Output only the lines below from the one containing "destruct (baseline !!" to the one containing "destruct (classify_matched (change_percent x)", exactly as written, both ends kept.

RECORD EXTRACTS:
===============
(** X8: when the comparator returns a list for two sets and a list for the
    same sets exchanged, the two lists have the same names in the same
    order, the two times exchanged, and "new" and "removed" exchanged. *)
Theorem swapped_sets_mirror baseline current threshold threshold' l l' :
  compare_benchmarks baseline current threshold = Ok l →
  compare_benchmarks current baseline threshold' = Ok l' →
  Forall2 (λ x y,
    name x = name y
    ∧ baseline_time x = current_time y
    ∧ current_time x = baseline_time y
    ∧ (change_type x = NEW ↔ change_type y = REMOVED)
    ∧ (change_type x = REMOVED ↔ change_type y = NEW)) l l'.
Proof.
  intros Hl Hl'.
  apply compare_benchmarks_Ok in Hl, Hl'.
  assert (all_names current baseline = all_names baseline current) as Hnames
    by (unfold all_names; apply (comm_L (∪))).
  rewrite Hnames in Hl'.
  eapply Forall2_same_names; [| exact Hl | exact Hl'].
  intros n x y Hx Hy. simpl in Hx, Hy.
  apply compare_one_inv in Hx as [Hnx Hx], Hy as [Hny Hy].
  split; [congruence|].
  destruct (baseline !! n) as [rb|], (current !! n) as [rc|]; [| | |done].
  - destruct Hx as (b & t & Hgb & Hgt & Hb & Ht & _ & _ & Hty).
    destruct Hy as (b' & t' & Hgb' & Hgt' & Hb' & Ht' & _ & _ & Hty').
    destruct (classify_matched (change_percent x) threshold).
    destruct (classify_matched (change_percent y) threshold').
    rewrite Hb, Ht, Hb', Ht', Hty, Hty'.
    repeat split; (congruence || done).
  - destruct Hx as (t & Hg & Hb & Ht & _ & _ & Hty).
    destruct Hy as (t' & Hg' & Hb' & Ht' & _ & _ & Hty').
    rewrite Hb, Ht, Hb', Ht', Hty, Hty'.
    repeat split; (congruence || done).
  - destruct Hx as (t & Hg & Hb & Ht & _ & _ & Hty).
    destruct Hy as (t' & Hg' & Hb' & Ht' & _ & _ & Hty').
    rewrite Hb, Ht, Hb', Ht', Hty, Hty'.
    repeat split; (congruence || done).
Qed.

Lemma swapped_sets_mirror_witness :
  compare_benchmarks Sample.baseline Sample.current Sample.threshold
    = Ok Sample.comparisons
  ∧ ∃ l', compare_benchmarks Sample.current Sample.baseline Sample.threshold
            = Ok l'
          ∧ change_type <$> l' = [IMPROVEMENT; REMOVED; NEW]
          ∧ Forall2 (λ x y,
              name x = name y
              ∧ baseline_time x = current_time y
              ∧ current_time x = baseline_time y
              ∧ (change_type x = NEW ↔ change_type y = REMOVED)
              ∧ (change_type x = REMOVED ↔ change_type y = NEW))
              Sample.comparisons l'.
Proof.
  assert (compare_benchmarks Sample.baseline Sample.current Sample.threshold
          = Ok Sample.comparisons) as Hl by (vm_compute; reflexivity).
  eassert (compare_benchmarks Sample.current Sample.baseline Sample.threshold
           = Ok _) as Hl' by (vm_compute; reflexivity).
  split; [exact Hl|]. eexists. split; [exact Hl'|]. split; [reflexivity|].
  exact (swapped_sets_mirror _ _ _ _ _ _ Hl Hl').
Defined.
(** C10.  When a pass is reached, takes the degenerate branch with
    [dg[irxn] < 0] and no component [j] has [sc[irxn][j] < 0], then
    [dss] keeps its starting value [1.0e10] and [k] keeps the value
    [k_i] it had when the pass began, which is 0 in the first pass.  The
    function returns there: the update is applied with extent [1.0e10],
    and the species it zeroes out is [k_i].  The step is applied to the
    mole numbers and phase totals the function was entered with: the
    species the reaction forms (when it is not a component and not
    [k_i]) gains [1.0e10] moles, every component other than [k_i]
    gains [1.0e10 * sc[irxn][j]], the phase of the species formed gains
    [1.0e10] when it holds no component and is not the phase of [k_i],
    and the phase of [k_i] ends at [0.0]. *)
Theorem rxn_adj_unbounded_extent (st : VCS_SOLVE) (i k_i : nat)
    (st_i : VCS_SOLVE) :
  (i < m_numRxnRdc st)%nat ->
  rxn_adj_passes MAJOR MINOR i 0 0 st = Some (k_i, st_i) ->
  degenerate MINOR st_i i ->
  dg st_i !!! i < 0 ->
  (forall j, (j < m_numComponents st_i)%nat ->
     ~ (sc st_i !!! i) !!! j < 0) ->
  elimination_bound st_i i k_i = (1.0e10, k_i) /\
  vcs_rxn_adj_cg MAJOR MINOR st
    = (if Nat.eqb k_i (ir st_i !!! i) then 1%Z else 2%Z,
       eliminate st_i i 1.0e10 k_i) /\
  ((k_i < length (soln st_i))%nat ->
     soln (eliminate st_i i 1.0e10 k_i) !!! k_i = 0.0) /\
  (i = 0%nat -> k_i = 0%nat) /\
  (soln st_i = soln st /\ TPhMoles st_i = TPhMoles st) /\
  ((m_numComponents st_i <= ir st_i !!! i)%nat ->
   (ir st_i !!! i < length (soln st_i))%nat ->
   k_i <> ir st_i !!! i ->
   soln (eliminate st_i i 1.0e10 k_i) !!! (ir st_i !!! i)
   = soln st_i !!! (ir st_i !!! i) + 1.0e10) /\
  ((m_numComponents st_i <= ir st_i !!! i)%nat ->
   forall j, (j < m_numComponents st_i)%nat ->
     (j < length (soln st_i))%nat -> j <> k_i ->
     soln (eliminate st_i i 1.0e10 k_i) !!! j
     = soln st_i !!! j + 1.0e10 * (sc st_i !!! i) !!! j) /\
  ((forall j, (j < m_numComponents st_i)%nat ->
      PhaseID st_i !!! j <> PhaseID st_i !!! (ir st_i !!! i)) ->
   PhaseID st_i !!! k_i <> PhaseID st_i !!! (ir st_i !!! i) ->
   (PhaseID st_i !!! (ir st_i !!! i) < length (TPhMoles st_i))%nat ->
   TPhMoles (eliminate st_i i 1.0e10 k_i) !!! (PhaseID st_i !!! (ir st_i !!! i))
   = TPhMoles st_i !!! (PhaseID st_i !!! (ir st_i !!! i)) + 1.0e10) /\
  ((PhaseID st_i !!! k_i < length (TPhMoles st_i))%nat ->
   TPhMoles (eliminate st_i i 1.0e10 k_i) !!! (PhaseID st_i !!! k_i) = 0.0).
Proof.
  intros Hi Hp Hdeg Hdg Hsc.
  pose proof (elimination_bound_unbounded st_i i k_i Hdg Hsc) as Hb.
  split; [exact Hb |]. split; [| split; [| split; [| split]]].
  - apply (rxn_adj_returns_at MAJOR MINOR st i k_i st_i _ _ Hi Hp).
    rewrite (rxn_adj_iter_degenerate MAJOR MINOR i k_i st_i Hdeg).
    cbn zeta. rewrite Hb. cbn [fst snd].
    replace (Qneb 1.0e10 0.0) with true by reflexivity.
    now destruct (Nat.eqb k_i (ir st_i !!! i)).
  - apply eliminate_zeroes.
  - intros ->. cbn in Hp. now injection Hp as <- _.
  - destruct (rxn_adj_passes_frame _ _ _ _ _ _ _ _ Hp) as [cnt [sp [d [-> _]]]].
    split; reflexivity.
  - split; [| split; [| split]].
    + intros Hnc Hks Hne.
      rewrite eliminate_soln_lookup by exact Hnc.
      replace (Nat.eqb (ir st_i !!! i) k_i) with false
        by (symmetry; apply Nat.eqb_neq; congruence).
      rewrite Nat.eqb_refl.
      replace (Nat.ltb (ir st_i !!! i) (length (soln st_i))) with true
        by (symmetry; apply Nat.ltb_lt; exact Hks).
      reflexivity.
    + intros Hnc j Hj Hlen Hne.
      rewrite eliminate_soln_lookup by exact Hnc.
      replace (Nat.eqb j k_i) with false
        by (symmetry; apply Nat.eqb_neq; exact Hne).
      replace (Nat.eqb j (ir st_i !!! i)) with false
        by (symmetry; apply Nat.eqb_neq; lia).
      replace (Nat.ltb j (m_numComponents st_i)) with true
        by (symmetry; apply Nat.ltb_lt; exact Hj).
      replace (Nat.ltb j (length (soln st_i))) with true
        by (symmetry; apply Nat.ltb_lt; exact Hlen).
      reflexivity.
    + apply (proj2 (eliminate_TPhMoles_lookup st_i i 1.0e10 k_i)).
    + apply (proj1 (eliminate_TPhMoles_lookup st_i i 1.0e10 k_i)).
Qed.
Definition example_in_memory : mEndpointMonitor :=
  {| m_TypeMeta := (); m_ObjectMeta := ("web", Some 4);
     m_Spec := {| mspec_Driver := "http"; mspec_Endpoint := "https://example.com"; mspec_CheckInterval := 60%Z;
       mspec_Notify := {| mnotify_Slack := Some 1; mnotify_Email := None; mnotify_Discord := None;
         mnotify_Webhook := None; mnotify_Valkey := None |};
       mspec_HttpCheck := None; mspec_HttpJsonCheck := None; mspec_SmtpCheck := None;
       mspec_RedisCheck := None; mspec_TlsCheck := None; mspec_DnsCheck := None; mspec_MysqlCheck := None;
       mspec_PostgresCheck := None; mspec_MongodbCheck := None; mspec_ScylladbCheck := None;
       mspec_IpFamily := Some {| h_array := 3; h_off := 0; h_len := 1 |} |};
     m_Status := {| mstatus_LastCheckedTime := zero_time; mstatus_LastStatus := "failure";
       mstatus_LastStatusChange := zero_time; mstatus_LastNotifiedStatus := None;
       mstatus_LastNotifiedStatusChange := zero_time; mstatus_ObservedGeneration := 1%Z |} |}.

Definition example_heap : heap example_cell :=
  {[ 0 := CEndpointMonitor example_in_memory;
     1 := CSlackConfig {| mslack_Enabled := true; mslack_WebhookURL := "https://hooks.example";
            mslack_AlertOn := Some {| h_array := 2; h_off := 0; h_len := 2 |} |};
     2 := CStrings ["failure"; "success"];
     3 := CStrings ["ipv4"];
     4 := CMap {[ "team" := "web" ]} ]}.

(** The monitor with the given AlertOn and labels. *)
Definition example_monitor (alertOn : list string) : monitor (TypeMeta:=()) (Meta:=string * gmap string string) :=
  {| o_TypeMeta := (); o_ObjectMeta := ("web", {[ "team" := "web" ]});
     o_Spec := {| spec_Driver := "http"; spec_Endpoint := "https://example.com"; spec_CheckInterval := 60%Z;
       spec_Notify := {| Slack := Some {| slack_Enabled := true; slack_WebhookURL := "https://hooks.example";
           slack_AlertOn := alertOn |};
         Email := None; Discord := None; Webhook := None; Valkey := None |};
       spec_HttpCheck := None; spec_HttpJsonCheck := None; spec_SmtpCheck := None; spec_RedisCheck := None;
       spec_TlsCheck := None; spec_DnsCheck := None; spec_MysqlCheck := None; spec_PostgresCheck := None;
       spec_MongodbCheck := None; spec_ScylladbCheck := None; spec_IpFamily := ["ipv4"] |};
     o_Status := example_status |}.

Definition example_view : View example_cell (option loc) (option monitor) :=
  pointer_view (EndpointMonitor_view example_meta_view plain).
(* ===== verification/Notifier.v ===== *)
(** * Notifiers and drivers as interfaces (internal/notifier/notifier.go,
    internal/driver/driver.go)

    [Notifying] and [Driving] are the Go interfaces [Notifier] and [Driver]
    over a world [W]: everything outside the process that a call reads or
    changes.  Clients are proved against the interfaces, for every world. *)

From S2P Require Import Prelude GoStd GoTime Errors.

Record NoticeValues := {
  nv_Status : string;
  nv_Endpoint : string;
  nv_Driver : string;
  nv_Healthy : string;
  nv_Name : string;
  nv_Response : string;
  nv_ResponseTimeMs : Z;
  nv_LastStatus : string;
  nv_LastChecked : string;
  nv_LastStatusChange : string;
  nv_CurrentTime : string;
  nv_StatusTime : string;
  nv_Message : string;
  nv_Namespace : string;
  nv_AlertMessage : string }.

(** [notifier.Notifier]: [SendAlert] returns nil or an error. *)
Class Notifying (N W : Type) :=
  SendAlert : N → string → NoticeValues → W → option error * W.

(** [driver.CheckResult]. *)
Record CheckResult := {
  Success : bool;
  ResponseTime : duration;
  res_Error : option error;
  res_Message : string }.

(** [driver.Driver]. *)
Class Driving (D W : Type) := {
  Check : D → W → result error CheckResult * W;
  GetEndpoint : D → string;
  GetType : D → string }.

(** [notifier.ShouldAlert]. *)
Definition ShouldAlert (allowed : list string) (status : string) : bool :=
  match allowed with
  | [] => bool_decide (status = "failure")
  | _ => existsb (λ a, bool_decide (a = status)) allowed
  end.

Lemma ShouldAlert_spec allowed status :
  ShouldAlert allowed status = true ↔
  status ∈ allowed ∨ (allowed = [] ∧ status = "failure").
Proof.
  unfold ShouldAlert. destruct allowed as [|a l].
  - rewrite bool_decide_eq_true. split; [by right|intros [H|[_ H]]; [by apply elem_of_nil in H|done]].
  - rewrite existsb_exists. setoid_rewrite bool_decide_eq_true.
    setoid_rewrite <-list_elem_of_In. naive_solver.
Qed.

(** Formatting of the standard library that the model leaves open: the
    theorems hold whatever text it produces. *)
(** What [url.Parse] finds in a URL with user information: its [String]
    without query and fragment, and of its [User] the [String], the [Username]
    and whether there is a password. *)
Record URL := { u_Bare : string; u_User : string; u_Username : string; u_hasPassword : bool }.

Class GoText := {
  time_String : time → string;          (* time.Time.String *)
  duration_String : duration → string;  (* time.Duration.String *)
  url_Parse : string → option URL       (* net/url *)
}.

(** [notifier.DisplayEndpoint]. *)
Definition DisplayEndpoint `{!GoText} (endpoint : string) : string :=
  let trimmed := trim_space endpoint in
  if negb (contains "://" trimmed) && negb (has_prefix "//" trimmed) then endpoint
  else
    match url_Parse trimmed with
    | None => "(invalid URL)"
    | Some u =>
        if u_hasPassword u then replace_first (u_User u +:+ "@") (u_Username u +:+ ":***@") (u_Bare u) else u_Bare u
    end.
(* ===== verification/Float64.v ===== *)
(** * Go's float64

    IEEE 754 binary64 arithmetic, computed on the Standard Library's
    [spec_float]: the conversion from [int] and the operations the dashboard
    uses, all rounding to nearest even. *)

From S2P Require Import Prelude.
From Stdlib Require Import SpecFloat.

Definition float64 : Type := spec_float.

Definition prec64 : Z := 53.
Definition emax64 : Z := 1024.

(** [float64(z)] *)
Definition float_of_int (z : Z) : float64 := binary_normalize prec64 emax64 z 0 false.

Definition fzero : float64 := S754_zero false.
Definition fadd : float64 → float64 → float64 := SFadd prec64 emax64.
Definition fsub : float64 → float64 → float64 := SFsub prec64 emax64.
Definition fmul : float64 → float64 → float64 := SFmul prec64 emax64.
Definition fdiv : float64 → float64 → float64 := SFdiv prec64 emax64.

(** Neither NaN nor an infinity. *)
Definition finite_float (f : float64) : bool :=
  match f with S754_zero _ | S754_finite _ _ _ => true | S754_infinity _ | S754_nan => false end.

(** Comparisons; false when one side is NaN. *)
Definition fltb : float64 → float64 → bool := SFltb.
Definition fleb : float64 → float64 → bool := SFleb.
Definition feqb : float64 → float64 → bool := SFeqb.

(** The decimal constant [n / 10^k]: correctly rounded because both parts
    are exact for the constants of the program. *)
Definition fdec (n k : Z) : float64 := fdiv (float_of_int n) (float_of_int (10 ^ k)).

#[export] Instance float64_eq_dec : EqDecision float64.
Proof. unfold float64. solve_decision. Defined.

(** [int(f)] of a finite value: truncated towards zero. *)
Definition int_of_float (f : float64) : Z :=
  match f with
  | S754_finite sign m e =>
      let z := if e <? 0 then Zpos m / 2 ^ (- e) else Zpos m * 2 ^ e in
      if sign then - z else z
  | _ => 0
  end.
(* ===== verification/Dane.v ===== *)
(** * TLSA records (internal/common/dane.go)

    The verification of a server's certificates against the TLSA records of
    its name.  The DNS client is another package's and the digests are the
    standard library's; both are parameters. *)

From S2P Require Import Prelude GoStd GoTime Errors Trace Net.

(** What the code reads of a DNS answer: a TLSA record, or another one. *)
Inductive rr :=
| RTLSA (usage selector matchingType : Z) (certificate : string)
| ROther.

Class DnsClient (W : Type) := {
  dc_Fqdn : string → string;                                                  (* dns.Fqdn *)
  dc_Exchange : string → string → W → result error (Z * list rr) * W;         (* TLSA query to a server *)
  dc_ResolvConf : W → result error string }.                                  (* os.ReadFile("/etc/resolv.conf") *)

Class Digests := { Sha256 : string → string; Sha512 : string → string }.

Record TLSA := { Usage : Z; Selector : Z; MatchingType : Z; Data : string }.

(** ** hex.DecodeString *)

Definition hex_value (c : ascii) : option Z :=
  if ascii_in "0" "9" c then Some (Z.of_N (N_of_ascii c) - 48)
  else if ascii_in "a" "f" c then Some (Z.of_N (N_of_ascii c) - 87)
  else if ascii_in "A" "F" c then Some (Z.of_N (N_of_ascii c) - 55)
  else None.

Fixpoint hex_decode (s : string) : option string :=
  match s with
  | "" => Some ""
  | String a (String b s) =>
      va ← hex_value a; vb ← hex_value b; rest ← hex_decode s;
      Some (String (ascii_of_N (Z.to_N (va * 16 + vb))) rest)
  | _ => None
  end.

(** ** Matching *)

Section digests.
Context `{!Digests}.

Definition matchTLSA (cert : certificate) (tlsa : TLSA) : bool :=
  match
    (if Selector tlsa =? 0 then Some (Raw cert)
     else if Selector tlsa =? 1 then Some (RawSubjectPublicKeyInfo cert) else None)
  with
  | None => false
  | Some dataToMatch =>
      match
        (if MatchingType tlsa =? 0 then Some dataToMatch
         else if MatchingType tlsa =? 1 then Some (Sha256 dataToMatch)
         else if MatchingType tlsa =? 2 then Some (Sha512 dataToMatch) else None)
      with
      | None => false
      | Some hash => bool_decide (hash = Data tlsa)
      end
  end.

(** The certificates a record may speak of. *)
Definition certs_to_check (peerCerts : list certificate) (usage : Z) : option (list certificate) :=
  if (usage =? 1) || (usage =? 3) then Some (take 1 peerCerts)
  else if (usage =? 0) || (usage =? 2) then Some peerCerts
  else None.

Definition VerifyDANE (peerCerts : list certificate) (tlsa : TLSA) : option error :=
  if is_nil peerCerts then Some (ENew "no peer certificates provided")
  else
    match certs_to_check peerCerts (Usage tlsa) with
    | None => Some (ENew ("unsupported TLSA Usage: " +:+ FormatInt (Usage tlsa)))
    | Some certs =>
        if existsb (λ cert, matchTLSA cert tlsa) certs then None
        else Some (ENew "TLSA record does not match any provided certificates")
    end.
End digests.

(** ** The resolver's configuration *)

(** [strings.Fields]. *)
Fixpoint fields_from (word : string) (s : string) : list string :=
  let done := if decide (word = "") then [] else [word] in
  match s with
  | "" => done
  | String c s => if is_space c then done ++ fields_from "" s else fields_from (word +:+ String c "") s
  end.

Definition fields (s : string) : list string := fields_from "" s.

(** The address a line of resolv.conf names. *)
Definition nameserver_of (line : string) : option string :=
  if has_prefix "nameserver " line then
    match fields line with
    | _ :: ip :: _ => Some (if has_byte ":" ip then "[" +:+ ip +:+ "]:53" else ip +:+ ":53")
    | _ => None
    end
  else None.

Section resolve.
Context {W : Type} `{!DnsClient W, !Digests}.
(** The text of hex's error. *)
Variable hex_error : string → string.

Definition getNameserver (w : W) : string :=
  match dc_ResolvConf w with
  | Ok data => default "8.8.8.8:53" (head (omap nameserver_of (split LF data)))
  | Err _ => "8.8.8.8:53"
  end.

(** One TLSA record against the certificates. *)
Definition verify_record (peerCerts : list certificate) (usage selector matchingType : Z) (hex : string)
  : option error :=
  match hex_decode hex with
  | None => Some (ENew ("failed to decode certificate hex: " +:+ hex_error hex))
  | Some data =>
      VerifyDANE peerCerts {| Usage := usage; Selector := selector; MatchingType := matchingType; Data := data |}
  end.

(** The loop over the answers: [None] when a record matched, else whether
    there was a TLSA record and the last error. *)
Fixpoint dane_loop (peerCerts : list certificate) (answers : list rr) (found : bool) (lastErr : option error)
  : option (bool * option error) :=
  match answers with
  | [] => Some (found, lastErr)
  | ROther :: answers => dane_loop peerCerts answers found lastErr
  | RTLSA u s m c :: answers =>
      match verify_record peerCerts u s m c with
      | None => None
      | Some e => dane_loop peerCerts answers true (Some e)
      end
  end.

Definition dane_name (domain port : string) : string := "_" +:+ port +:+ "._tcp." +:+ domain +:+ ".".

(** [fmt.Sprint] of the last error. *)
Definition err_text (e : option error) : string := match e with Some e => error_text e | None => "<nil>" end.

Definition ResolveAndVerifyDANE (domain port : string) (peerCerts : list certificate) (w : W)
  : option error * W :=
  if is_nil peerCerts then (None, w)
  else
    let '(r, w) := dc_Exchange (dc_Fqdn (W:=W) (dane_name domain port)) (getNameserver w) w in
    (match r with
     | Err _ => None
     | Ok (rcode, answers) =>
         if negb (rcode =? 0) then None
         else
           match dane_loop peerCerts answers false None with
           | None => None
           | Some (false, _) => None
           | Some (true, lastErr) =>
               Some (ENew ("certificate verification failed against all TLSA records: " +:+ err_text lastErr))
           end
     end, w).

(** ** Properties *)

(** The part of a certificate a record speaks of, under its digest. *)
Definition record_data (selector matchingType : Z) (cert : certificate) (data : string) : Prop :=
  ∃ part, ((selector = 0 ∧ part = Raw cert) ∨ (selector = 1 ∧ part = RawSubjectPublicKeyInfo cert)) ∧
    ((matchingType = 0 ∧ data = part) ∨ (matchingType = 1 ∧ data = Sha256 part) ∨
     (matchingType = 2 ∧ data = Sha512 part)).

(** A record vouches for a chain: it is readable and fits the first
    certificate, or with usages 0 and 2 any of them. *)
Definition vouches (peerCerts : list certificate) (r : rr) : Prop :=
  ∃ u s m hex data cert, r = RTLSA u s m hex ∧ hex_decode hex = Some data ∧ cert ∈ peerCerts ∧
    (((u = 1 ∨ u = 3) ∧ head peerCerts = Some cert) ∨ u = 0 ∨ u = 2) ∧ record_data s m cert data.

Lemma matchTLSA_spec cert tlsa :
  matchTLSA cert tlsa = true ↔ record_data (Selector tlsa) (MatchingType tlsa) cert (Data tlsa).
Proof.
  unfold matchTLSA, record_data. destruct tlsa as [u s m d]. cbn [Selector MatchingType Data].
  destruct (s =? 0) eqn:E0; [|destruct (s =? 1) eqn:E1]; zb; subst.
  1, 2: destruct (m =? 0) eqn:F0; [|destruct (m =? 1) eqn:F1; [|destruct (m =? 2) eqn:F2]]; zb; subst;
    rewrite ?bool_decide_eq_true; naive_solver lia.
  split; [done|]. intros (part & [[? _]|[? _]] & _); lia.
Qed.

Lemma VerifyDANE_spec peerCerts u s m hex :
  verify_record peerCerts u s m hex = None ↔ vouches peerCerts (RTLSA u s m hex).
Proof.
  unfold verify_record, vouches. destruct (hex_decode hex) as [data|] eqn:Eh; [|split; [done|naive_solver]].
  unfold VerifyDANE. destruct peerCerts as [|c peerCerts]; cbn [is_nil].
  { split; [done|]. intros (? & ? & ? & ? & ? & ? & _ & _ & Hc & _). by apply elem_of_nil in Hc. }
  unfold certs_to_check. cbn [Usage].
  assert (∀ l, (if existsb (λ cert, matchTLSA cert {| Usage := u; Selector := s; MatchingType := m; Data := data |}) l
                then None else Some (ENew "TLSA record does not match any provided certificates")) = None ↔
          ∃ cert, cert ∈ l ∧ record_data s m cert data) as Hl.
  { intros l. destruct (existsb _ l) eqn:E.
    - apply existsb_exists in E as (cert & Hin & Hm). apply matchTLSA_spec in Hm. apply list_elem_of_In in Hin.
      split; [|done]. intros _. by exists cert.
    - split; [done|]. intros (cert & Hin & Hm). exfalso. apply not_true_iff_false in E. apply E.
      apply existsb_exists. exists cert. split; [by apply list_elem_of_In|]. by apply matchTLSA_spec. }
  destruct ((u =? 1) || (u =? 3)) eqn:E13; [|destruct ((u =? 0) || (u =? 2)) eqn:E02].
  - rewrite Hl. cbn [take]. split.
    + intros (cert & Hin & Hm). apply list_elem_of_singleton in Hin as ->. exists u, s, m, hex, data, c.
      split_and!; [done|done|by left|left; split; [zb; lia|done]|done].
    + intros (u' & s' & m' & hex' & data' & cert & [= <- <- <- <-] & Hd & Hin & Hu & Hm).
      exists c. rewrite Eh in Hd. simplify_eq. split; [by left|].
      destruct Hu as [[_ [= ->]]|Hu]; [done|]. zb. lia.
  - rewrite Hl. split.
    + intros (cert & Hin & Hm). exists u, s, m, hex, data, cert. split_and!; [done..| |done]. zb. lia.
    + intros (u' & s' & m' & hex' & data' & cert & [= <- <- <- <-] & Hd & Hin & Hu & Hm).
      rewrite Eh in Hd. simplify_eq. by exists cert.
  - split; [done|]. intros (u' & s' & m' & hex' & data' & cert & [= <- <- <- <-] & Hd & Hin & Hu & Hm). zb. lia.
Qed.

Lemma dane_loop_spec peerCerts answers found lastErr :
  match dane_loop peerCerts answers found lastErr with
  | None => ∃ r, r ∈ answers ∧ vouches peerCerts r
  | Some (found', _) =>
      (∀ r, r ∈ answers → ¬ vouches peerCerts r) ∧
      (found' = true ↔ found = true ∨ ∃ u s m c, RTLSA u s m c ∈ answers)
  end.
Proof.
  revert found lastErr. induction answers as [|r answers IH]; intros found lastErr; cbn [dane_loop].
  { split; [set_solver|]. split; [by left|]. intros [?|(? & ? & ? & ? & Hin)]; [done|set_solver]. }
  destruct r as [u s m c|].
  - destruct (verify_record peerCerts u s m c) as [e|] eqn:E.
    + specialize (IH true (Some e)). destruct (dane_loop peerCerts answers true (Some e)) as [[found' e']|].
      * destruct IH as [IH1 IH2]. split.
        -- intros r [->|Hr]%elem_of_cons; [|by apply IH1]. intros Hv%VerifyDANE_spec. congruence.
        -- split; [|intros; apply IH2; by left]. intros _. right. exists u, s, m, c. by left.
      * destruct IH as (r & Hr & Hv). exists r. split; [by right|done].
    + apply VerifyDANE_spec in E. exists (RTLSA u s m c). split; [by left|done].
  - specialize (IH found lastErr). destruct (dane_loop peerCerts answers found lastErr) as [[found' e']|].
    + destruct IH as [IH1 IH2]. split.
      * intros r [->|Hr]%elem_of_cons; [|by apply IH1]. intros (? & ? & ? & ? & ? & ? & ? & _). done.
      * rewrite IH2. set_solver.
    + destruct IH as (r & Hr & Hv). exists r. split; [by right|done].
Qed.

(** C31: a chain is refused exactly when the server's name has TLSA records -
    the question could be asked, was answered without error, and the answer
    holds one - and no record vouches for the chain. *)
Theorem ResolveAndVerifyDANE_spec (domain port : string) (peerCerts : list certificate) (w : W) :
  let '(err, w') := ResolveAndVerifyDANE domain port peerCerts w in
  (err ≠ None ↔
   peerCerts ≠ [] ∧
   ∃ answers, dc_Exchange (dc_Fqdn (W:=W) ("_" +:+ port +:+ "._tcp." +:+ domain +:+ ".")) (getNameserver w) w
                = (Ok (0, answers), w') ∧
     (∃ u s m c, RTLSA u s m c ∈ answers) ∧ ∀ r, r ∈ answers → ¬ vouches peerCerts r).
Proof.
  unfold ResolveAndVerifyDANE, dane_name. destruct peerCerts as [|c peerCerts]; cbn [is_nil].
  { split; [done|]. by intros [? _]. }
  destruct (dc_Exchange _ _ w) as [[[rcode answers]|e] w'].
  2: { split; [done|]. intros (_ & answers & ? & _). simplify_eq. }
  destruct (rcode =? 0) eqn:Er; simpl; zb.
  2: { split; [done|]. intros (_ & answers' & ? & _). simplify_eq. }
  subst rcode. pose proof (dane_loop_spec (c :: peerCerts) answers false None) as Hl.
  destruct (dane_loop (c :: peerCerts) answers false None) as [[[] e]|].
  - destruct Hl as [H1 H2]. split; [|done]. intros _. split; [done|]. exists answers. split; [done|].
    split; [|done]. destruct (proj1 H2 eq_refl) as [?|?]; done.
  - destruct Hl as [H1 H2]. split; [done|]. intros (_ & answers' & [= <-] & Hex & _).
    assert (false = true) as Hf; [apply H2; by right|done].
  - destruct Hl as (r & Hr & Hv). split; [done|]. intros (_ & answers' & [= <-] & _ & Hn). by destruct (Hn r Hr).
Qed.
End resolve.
===============
YOUR SOLUTION:
  destruct (baseline !! n) as [rb|], (current !! n) as [rc|]; [| | |done].
  - destruct Hx as (b & t & Hgb & Hgt & Hb & Ht & _ & _ & Hty).
    destruct Hy as (b' & t' & Hgb' & Hgt' & Hb' & Ht' & _ & _ & Hty').
    destruct (classify_matched (change_percent x) threshold).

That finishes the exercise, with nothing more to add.